- _Exercise objective_: Copy exactly the lines of the records below, and only those lines, beginning with the line that contains "(** * intergo: internationalized" and ending with the line that contains "Abbreviation rune := Z.".

..............................

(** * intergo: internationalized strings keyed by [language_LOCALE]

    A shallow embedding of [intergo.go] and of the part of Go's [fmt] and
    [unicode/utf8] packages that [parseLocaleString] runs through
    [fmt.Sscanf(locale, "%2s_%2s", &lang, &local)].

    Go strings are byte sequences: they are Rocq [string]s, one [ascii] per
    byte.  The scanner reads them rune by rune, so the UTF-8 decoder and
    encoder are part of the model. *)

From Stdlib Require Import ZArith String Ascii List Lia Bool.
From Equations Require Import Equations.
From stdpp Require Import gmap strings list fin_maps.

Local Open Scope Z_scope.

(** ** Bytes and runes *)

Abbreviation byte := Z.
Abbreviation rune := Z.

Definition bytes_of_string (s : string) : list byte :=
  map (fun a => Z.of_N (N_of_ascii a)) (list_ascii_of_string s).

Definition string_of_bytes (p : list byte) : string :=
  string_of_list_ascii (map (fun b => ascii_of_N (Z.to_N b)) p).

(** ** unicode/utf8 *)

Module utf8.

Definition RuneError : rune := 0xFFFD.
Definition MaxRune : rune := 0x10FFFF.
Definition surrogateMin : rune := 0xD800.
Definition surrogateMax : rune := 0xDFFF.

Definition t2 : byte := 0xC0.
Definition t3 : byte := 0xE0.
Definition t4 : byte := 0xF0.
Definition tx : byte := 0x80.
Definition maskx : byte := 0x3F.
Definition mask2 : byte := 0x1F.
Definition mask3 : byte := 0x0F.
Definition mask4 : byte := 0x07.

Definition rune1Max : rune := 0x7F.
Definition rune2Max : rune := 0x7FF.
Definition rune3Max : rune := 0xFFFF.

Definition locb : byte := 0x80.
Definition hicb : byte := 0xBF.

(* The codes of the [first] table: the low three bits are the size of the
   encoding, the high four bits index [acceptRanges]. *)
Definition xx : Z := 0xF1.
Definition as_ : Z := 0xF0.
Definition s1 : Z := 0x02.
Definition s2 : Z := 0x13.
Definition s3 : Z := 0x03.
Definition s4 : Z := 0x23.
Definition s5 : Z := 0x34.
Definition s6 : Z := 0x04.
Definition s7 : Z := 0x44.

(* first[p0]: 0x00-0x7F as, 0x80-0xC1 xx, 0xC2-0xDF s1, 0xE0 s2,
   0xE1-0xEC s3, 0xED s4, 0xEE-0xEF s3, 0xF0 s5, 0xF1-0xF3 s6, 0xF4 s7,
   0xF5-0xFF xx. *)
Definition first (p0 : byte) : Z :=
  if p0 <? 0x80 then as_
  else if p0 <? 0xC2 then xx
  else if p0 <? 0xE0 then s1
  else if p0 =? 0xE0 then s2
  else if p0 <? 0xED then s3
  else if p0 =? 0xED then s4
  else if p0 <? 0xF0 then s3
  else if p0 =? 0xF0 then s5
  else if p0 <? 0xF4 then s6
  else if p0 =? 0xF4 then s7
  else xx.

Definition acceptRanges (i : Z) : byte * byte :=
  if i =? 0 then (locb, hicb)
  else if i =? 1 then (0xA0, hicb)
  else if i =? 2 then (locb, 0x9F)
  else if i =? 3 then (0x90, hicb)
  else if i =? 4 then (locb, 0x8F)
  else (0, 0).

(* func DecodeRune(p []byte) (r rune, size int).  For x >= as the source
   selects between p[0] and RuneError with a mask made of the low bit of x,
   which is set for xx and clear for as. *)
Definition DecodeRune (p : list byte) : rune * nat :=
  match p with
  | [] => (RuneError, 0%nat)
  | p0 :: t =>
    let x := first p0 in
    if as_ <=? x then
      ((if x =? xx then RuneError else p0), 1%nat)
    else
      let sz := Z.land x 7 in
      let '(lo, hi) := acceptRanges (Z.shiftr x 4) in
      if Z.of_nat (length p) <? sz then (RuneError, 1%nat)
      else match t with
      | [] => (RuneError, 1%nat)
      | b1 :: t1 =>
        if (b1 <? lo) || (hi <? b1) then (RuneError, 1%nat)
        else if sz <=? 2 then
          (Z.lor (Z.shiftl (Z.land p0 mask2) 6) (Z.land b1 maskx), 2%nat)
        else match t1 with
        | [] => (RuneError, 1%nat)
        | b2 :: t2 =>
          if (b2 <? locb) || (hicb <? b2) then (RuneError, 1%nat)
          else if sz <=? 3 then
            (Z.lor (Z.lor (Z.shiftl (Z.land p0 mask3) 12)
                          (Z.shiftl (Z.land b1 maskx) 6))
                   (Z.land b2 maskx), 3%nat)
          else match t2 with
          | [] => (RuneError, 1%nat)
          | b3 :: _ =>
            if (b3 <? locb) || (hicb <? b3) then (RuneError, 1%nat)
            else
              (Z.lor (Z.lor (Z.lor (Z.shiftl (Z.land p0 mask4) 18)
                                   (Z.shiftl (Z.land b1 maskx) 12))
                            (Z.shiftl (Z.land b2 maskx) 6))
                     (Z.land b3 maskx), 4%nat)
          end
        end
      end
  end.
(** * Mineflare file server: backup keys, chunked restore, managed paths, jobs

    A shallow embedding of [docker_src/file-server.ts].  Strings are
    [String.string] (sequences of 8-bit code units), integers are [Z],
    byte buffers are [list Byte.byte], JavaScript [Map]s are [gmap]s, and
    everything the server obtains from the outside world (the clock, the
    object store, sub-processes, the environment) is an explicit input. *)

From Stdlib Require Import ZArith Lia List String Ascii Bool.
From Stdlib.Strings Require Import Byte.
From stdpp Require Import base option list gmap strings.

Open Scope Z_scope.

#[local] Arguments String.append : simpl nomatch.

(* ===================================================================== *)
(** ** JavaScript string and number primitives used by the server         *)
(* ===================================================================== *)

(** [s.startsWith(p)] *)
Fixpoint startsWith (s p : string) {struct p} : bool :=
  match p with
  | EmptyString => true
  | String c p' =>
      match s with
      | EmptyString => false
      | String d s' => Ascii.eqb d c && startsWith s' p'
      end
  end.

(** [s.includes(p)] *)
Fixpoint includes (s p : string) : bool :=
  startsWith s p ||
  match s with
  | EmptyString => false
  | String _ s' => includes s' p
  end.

..............................

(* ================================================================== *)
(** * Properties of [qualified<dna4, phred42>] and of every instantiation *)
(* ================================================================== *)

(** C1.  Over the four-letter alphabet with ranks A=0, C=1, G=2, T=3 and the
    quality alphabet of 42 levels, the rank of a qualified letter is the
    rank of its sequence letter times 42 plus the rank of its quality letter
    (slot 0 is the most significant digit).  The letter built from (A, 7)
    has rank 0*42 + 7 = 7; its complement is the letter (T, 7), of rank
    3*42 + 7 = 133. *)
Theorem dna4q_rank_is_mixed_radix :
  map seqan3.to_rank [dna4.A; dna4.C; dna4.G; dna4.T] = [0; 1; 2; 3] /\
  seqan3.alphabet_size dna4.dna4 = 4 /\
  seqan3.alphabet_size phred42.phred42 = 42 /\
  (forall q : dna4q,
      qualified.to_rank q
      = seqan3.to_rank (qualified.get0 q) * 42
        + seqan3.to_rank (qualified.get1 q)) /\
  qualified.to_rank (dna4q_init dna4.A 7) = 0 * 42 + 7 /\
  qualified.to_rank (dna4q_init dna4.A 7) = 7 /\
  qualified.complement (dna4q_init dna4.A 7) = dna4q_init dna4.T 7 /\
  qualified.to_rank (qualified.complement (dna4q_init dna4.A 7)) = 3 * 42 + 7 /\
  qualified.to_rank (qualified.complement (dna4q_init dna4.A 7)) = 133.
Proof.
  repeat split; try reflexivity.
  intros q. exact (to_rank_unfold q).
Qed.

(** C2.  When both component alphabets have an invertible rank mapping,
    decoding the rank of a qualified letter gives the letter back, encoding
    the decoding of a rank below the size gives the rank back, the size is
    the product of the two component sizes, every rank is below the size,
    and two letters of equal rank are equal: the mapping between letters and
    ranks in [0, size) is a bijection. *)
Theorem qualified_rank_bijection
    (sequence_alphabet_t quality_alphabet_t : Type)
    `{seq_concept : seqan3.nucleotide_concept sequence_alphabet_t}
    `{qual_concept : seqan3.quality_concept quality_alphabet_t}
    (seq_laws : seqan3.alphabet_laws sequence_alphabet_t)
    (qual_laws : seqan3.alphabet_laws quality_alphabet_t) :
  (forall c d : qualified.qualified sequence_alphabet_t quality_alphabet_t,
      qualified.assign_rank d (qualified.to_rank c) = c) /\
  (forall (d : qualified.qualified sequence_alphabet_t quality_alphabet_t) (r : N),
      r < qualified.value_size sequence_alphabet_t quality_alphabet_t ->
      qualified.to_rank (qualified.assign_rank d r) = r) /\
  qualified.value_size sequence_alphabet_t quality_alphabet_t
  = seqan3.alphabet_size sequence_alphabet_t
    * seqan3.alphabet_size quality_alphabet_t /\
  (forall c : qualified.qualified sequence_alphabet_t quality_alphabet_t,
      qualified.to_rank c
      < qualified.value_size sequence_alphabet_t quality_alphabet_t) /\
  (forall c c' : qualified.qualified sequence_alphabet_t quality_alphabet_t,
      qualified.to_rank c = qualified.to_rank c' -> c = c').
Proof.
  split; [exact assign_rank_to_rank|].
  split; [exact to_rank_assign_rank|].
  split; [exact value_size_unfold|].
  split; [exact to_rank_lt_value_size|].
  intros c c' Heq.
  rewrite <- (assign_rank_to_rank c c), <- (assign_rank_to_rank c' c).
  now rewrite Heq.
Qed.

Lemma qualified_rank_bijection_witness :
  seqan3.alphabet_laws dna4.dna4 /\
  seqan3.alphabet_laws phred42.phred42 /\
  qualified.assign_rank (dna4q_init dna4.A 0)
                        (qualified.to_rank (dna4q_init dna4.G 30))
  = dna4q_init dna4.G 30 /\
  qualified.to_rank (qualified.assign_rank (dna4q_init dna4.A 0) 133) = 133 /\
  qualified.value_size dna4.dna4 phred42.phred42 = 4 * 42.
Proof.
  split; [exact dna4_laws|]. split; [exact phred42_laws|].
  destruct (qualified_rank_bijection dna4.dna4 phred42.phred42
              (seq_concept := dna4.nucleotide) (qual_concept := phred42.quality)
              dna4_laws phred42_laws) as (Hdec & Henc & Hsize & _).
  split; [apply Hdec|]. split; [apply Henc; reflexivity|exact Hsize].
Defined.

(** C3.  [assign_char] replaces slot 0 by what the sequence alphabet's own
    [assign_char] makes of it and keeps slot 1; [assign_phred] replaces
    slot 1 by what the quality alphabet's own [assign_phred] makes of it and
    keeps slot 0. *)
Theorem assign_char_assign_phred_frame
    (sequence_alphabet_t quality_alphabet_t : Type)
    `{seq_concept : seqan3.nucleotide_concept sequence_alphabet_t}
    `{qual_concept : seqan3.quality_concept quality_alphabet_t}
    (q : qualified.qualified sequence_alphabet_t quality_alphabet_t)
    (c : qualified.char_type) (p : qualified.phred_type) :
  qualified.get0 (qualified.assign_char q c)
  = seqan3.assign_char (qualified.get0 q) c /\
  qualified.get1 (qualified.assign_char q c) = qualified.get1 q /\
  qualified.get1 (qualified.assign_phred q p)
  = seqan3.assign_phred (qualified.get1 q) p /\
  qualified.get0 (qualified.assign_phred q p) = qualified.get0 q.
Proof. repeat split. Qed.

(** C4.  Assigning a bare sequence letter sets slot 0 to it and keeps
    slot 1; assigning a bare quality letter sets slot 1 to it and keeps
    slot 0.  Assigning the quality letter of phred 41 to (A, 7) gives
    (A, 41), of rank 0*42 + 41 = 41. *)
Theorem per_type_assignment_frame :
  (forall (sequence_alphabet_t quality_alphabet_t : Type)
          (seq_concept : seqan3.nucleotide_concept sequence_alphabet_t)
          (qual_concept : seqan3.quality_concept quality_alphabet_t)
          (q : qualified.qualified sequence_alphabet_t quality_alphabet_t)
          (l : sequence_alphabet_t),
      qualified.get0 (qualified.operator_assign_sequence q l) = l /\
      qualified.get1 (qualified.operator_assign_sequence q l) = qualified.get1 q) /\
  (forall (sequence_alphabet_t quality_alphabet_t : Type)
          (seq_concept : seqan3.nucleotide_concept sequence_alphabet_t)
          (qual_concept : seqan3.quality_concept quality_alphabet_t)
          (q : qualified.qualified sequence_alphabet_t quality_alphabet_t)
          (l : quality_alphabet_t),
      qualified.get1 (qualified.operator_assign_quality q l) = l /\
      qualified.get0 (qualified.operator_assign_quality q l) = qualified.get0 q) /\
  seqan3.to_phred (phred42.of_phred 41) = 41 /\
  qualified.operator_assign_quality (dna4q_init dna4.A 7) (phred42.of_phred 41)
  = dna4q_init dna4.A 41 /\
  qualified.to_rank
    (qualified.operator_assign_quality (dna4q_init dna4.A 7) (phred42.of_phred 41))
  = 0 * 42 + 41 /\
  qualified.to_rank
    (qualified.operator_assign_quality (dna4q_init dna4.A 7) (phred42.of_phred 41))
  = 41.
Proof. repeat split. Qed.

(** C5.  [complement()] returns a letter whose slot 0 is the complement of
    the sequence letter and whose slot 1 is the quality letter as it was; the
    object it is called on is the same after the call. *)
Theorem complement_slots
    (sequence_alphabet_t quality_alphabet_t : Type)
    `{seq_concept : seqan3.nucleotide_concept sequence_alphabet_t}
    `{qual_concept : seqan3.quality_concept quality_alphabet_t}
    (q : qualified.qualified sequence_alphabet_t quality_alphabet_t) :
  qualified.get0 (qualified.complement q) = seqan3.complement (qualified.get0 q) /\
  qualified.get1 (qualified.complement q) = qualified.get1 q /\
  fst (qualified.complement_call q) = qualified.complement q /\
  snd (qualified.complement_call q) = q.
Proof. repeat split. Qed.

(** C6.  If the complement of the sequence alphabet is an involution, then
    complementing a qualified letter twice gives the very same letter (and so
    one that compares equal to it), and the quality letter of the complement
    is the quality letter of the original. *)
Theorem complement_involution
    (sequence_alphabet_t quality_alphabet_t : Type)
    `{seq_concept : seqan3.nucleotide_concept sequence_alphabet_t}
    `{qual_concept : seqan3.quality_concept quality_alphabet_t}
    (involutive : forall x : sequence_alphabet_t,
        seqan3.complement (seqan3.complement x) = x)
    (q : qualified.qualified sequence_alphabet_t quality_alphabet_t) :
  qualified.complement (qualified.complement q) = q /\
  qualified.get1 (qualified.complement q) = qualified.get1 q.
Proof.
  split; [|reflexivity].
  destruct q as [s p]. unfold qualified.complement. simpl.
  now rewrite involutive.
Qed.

..............................

- _Reply_:
(** * intergo: internationalized strings keyed by [language_LOCALE]

    A shallow embedding of [intergo.go] and of the part of Go's [fmt] and
    [unicode/utf8] packages that [parseLocaleString] runs through
    [fmt.Sscanf(locale, "%2s_%2s", &lang, &local)].

    Go strings are byte sequences: they are Rocq [string]s, one [ascii] per
    byte.  The scanner reads them rune by rune, so the UTF-8 decoder and
    encoder are part of the model. *)

From Stdlib Require Import ZArith String Ascii List Lia Bool.
From Equations Require Import Equations.
From stdpp Require Import gmap strings list fin_maps.

Local Open Scope Z_scope.

(** ** Bytes and runes *)

Abbreviation byte := Z.
Abbreviation rune := Z.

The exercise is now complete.